Home lab tests of female fertility are largely restricted to urine tests that are used to predict ovulation and diagnose pregnancy. Ovulation prediction tests rely on the detection of the surge of luteinizing hormone (LH) that occurs 1-2 days prior to ovulation. While these tests do an excellent job at detecting the increased concentration of LH in the urine their ability to actually predict ovulation within 48 hours of testing is not as robust (1). Unfortunately, nearly all of the studies that have evaluated ovulation prediction tests are more than 15 years old now and current devices have not been well-tested. That said, these types of devices have not changed much over the last several years and a report in the popular press suggested that the devices were insufficiently sensitive for 12% of the population (2). Perhaps most interesting (but not surprising) is that nearly all studies of ovulation prediction tests have been performed on women who were seeking medical assistance for infertility. In this population, the ability of ovulation prediction tests to increase fecundity is not clear. While some studies reported that conception rates were not significantly different from controls, others reported increased rates of conception in women that used the tests. A single study performed on women with normal menstrual cycles reported significantly greater pregnancy rates with a fertility monitor that detected the LH surge and estrone-3-glucoronide, a metabolite of estrogen, in urine. So, while the evidence is cloudy at best, these types of fertility tests are quite popular and will likely enjoy continued use by those who wish to increase their chances of achieving pregnancy.

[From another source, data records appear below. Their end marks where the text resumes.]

Lemma switch_ok v lo i ln j djo djn nm st :
  sound -> flushes -> win_ok v -> layout (fatfs v) -> info_apart (fatfs v) -> directory v (d_sclust djo) lo -> d_index djo = i -> 0 <= i < entries (fatfs v) lo ->
  directory v (d_sclust djn) ln -> first_vacant v ln j -> missing v ln nm -> d_fn djn = nm ++ [st] ->
  length nm = 11%nat /\ Forall is_byte nm /\ byte_at nm 0 <> 0 /\ byte_at nm 0 <> DDE ->
  let e := dentry v lo i in Z.land (ent_attr e) AM_DIR = 0 -> Z.land (ent_attr e) AM_VOL = 0 ->
  fwp ('(res, djn) ← dir_register djn;
       if decide (res = FR_OK) then
         ent_put (d_dir djn) 13 (take 19 (drop 13 e));;
         ent_put (d_dir djn) DIR_Attr [Z.lor (byte_at e DIR_Attr) AM_ARC];;
         fs_mod (set_wflag true);;
         res ← rename_parent djo djn;
         if decide (res = FR_OK) then
           '(res, _) ← dir_remove djo;
           if decide (res = FR_OK) then sync else mret res
         else mret res
       else mret res)
    (fun r v' => r = FR_OK /\ exists v1, made v (d_sclust djn) ln j nm (renamed_entry nm e) v1 /\ unlinked v1 lo i [] v') v.
Proof using.
  intros S Hfl Hok Hl Hinfo Hdo Hio Hi Hdn Hbl Hms Hfn Hnm e Ha Hv. pose proof Hnm as (Hn & Hbn & _). assert (Hir : 0 <= i < room (fatfs v) lo) by (unfold entries in Hi; lia).
  assert (Hz : zlen e = 32) by (unfold zlen, e; by rewrite (dentry_length v (d_sclust djo))).
  assert (Hb : Forall is_byte e) by (unfold e; rewrite dentry_in; apply Forall_take, Forall_drop, (view_sector v _ Hok)).
  apply fwp_bind. eapply fwp_mono; [|by apply (dir_register_ok v ln j nm st djn S)]. intros [r djn2] v1 [Hr (v2 & Hq & Hsh & ->)]. cbn [fst snd] in *. subst r.
  rewrite decide_True by done. apply (copy_entry_ok v2 ln j djo djn2 nm e); try done. rewrite decide_True by done.
  pose proof (poked_made v v2 (d_sclust djn) ln j nm (renamed_entry nm e) djn2 Hok Hl Hdn Hbl Hms Hnm (renamed_for nm e Hn Hz Hv) (renamed_bytes nm e Hbn Hb) Hq Hsh) as Hmd.
  set (v1 := poked v2 j (renamed_entry nm e)) in *. pose proof (ed_alike _ _ _ _ _ (md_edited _ _ _ _ _ _ _ Hmd)) as A1. pose proof (alike_layout _ _ A1 Hl) as Hl1.
  pose proof (made_directory _ _ _ _ _ _ _ _ _ Hmd Hdo) as Hd1. assert (Hi1 : 0 <= i < entries (fatfs v1) lo) by (by rewrite (entries_ext _ _ lo A1)).
  apply fwp_bind. eapply fwp_mono; [|by apply (dir_remove_ok v1 lo i djo S (ed_ok _ _ _ _ _ (md_edited _ _ _ _ _ _ _ Hmd)) Hl1 Hd1 Hi1)].
  intros [r djo2] v3 [Hr He]. cbn [fst snd] in *. subst r. rewrite decide_True by done. pose proof (ed_alike _ _ _ _ _ He) as A3.
  eapply fwp_mono; [|apply sync_ok; [apply He|eapply info_apart_alike; [|exact Hinfo]; by etrans]].
  intros r v4 Hy. split; [by apply (sy_sound _ _ _ Hy S)|]. exists v1. split; [done|].
  apply (freed_unlinked v1 v3 v3 v4 (d_sclust djo) lo i [] r); try done; [unfold entries in Hi1; lia|apply kept_refl, He].
Qed.
(* ===== verification/FatList.v ===== *)
(** * Listing a directory

    A listing shows the entries of a directory up to its end mark, but for the deleted
    ones and the volume labels; [f_opendir] and [f_readdir] deliver it entry by entry. *)

From S2P Require Import Prelude Diskio FatVol FatBytes FatWin FatTable FatChain FatMount FatName FatDir FatFile FatPath FatData FatRead FatWrite FatScan FatOpen.

(** A listing shows the entry. *)
Definition listed (e : list Z) : bool := negb (byte_at e 0 =? DDE) && (Z.land (ent_attr e) AM_VOL =? 0).

(** What it tells of it. *)
Definition entry_info (e : list Z) : FILINFO :=
  mkInfo (ent_size e) (LD_WORD (take 2 (drop (Z.to_nat DIR_WrtDate) e))) (LD_WORD (take 2 (drop (Z.to_nat DIR_WrtTime) e)))
    (ent_attr e) (name_text (take 11 e) ++ [0]).

Section FatList.

Context {DK : Type} {HD : Disk DK} {HS : Store DK}.

Implicit Types v : vol (DK := DK).

(** At most [n] entries from [i] on. *)
Fixpoint listing_of v (l : list Z) (n : nat) (i : Z) : list (list Z) :=
  match n with
  | O => []
  | S n => if byte_at (dentry v l i) 0 =? 0 then [] else (if listed (dentry v l i) then [dentry v l i] else []) ++ listing_of v l n (i + 1)
  end.

(** The listing of the directory in the clusters [l] from its entry [i] on. *)
Definition listing v (l : list Z) (i : Z) : list (list Z) := listing_of v l (Z.to_nat (entries (fatfs v) l - i)) i.

Lemma listing_end v l i : entries (fatfs v) l <= i -> listing v l i = [].
Proof using. intros Hi. unfold listing. replace (Z.to_nat _) with 0%nat by lia. done. Qed.

Lemma listing_step v l i :
  i < entries (fatfs v) l ->
  listing v l i = if byte_at (dentry v l i) 0 =? 0 then [] else (if listed (dentry v l i) then [dentry v l i] else []) ++ listing v l (i + 1).
Proof using. intros Hi. unfold listing. replace (entries (fatfs v) l - i) with (Z.succ (entries (fatfs v) l - (i + 1))) by lia. by rewrite Z2Nat.inj_succ by lia. Qed.

Lemma listing_of_ext v v' l n i : (forall k, i <= k < i + Z.of_nat n -> dentry v' l k = dentry v l k) -> listing_of v' l n i = listing_of v l n i.
Proof using.
  revert i. induction n as [|n IH]; intros i H; [done|]. cbn [listing_of]. rewrite (H i) by lia. by rewrite IH by (intros k Hk; apply H; lia).
Qed.

Lemma listing_stays v v' c l i : layout (fatfs v) -> directory v c l -> stays v v' -> 0 <= i -> listing v' l i = listing v l i.
Proof using.
  intros Hl Hd Hst Hi. unfold listing. rewrite (entries_ext _ _ l (same_alike _ _ (st_same _ _ Hst))). apply listing_of_ext.
  intros k Hk. apply (dentry_stays v v' c); [done|done|unfold entries in Hk; lia|done].
Qed.

(** ** The next entry *)

Definition found_next v l i dj (x : FRESULT * DIR) v' : Prop :=
  quiet v v' /\ same_dir dj x.2 /\
  ((exists j, x.1 = FR_OK /\ i <= j < entries (fatfs v) l /\ listing v l i = dentry v l j :: listing v l (j + 1) /\ showing v' l j x.2) \/
   x.1 = FR_NO_FILE /\ listing v l i = [] \/
   x.1 = FR_DISK_ERR /\ ~ sound).

Lemma read_loop_ok fuel v c l i dj r0 :
  win_ok v -> layout (fatfs v) -> directory v c l -> 0 <= i < entries (fatfs v) l -> dir_at (fatfs v) l i dj ->
  entries (fatfs v) l - i <= Z.of_nat fuel -> fwp (read_loop fuel r0 dj) (found_next v l i dj) v.
Proof using.
  revert v i dj r0. induction fuel as [|n IH]; intros v i dj r0 Hok Hl Hd Hi Hat Hfuel; [lia|]. cbn [read_loop]. assert (Hir : 0 <= i < room (fatfs v) l) by (unfold entries in Hi; lia).
  destruct (dsector_primary v c l i Hl Hd Hir) as [Hp _]. rewrite (da_sect _ _ _ _ Hat) at 1. rewrite (proj2 (Z.eqb_neq (dsector _ _ _) 0)) by (by apply (primary_pos _ _ (w_geo _ Hok))).
  apply fwp_bind. eapply fwp_mono; [|by eapply show_entry]. intros r v1 [Hq [[-> Hs]|[-> Hns]]].
  2: { rewrite decide_False by done. apply fwp_ret. split; [done|]. split; [apply same_dir_refl|]. by right; right. }
  rewrite decide_True by done. pose proof (dentry_stays v v1 c l i Hl Hd Hir (q_stays _ _ Hq)) as He. pose proof (listing_step v l i ltac:(lia)) as Hstep.
  apply fwp_bind. eapply fwp_ent_byte; [done|done|]. rewrite He. change DIR_Name with 0 in *. destruct (Z.eqb_spec (byte_at (dentry v l i) 0) 0) as [E0|E0].
  { apply fwp_ret. split; [done|]. split; [apply same_dir_refl|]. by right; left. }
  apply fwp_bind. eapply fwp_ent_byte; [done|done|]. rewrite He. fold (ent_attr (dentry v l i)) (listed (dentry v l i)).
  destruct (listed (dentry v l i)).
  { apply fwp_ret. split; [done|]. split; [apply same_dir_refl|]. left. exists i. split_and!; try done; lia. }
  pose proof (quiet_alike _ _ Hq) as Ha. pose proof (entries_ext _ _ l Ha) as Ee. pose proof (directory_stays _ _ _ _ (ly_table _ Hl) (q_stays _ _ Hq) Hd) as Hd1.
  apply fwp_bind. eapply fwp_mono; [|apply (dir_next_ok v1 c l i dj false); [apply Hs|by eapply alike_layout|done|by rewrite Ee|apply Hs|done]].
  intros [r dj'] v2 (Hq2 & Hsd & Hx). cbn [fst snd] in *. pose proof (quiet_trans _ _ _ Hq Hq2) as Hq3. pose proof (quiet_alike _ _ Hq3) as Ha3.
  destruct Hx as [(-> & Hlt & Hat')|[(-> & Hge)|[-> Hns]]]; rewrite ?Ee in *.
  - rewrite decide_True by done. pose proof (entries_ext _ _ l Ha3) as Ee3. pose proof (directory_stays _ _ _ _ (ly_table _ Hl) (q_stays _ _ Hq3) Hd) as Hd2.
    eapply fwp_mono; [|apply (IH v2 (i + 1) dj'); [apply Hq2|by eapply alike_layout|done|rewrite Ee3; lia|by apply (dir_at_alike (fatfs v1)); [apply quiet_alike|]|rewrite Ee3; lia]].
    intros x v3 (Hq4 & Hsd2 & Hy). rewrite Ee3, (listing_stays v v2 c) in Hy by (done || apply Hq3 || lia).
    split; [by eapply quiet_trans|]. split; [by eapply same_dir_trans|]. rewrite Hstep. cbn [app].
    destruct Hy as [(j & Hr & Hj & Hls & Hsh)|[Hy|Hy]]; [left; exists j|by right; left|by right; right].
    rewrite (listing_stays v v2 c), (dentry_stays v v2 c) in Hls by (done || apply Hq3 || (unfold entries in Hj; lia)). split_and!; try done; lia.
  - rewrite decide_False by done. apply fwp_ret. split; [done|]. split; [done|]. right. left. rewrite Hstep, (listing_end v l (i + 1)) by lia. done.
  - rewrite decide_False by done. apply fwp_ret. split; [done|]. split; [done|]. by right; right.
Qed.

(** ** An open directory *)

(** The object is at an entry with this listing behind, or at the end. *)
Definition to_list v (l : list Z) (dj : DIR) (es : list (list Z)) : Prop :=
  (exists i, 0 <= i < entries (fatfs v) l /\ dir_at (fatfs v) l i dj /\ listing v l i = es) \/ d_sect dj = 0 /\ es = [].

Record open_dir v (dj : DIR) (l : list Z) (es : list (list Z)) : Prop := {
  od_fs : d_fs dj = true;
  od_type : fs_type (fatfs v) <> 0;
  od_id : d_id dj = fs_id (fatfs v);
  od_dir : directory v (d_sclust dj) l;
  od_rest : to_list v l dj es
}.

Lemma open_dir_stays v v' dj l es : layout (fatfs v) -> stays v v' -> open_dir v dj l es -> open_dir v' dj l es.
Proof using.
  intros Hl Hst [H1 H2 H3 H4 H5]. pose proof (same_alike _ _ (st_same _ _ Hst)) as Ha.
  split; [done|by rewrite Ha|by rewrite Ha|by eapply directory_stays; [apply Hl|..]|].
  destruct H5 as [(i & Hi & Hat & <-)|H5]; [left; exists i|by right].
  rewrite (entries_ext _ _ l Ha), (listing_stays v v' (d_sclust dj)) by (done || lia). split_and!; [lia|lia|by apply (dir_at_alike (fatfs v))|done].
Qed.

(** The rest of an entry's way: the object behind it. *)
Lemma open_dir_next v dj l es i : directory v (d_sclust dj) l -> d_fs dj = true -> fs_type (fatfs v) <> 0 -> d_id dj = fs_id (fatfs v) ->
  0 <= i < entries (fatfs v) l -> dir_at (fatfs v) l i dj -> listing v l i = es -> open_dir v dj l es.
Proof using. intros. split; try done. left. by exists i. Qed.

Lemma dir_read_ok v l dj es :
  win_ok v -> layout (fatfs v) -> directory v (d_sclust dj) l -> to_list v l dj es ->
  fwp (dir_read dj) (fun x v' => quiet v v' /\ same_dir dj x.2 /\
    (match es with
     | e :: es' => exists j, x.1 = FR_OK /\ 0 <= j < entries (fatfs v) l /\ e = dentry v l j /\ es' = listing v l (j + 1) /\ showing v' l j x.2
     | [] => x.1 = FR_NO_FILE /\ d_sect x.2 = 0
     end \/ x.1 = FR_DISK_ERR /\ ~ sound)) v.
Proof using.
  intros Hok Hl Hd Hes. unfold dir_read. apply fwp_bind. destruct Hes as [(i & Hi & Hat & <-)|[H0 ->]].
  - eapply fwp_mono; [|apply (read_loop_ok _ v (d_sclust dj) l i); try done; unfold entries, dir_turns; lia].
    intros [r dj'] v' (Hq & Hs & Hx). cbn [fst snd] in *. apply fwp_ret. cbn [fst snd]. split; [done|].
    destruct Hx as [(j & -> & Hj & -> & Hsh)|[[-> ->]|[-> Hns]]]; rewrite ?decide_True, ?decide_False by done; (split; [done|]); [left|by left|by right].
    exists j. split_and!; try done; lia.
  - unfold dir_turns. destruct (Z.to_nat 65536) eqn:E; [lia|]. cbn [read_loop]. rewrite H0. apply fwp_ret, fwp_ret. rewrite decide_False by done.
    split; [by apply quiet_refl|]. split; [by repeat split|]. by left.
Qed.

Lemma fileinfo_ok v l i dj fno (Q : FILINFO -> vol -> Prop) :
  showing v l i dj -> d_sect dj <> 0 -> Q (entry_info (dentry v l i)) v -> fwp (get_fileinfo dj fno) Q v.
Proof using.
  intros Hs Hne HQ. unfold get_fileinfo. rewrite (proj2 (Z.eqb_neq _ _)) by done.
  apply fwp_bind. eapply fwp_ent_bytes; [done|done|done|done|]. apply fwp_bind. eapply fwp_ent_byte; [done|done|].
  do 3 (apply fwp_bind; eapply fwp_ent_bytes; [done|done|done|done|]). by apply fwp_ret.
Qed.

(** ** One call *)

(** The answer when [es] are still to be listed. *)
Definition listed_info (fno : FILINFO) (es : list (list Z)) : FILINFO :=
  match es with [] => mkInfo (fi_size fno) (fi_date fno) (fi_time fno) (fi_attrib fno) [0] | e :: _ => entry_info e end.

Lemma end_of_dir_end (dj : DIR) : end_of_dir (FR_NO_FILE, dj) = (FR_OK, set_sect 0 dj).
Proof using. unfold end_of_dir. by rewrite decide_True. Qed.

Lemma end_of_dir_other r (dj : DIR) : r <> FR_NO_FILE -> end_of_dir (r, dj) = (r, dj).
Proof using. intros Hr. unfold end_of_dir. by rewrite decide_False. Qed.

I’m willing to bet that the urine pregnancy test is the most frequently performed test at home. They’ve changed considerably since first introduced to the home market in 1977. Then, the hemagglutination-based tests took ~2 hours to produce a result whereas today, results are available within minutes. All of these tests are designed to detect human chorionic gonadotropin (hCG) in urine when it’s present above a concentration threshold. Most interesting to laboratorians is the fact that home pregnancy tests appear to be more analytically sensitive than those used in health care settings (3)! This may be a function of sample volume differences. Whereas pregnancy tests used in health care settings often require 0.1-0.2 mL to perform, home test devices often require 10 times that volume. Another interesting fact about urine pregnancy tests is that many can detect variants of hCG other than the biologically intact form of the hormone (4). This is a double-edged sword. While diverse analytical specificity could potentially improve analytical sensitivity, it has also been implicated as a cause of false-negative results (5, 6). Perhaps most surprising of all is the lack of evidence showing that the rapid detection of hCG in urine has any impact on patient outcome. Studies have shown that health care providers like having these types of tests available but is that sufficient to justify their use in health care settings if no other improvements in patient care can be demonstrated?

Point-of-care reproductive tests are certainly not going to go away due to lack of evidence of effectiveness.  Still, there are several unanswered questions that need to be addressed. Who is up for the challenge of answering them?

References

  1. NACB. Evidenced-based Practice for Point-of-Care Testing. NACB Practice Guidelines. 2006.
  2. When the test really counts. Consumer Reports 2003 February: 45–50.
  3. Cervinski MA, Lockwood CM, Ferguson AM, Odem RR, Stenman UH, Alfthan H, et al. Qualitative point-of-care and over-the-counter urine hCG devices differentially detect the hCG variants of early pregnancy. Clin Chim Acta. 2009;406(1-2):81–85. 
  4. Sigel CS, Grenache DG. Detection of unexpected isoforms of human chorionic gonadotropin by qualitative tests. Clin Chem. 2007;53(5):989–990. 
  5. Gronowski AM, Cervinski M, Stenman U-H, Woodworth A, Ashby L, Scott MG. False-negative results in point-of-care qualitative human chorionic gonadotropin (hCG) devices due to excess hCGbeta core fragment. Clin Chem. 2009;55(7):1389–1394.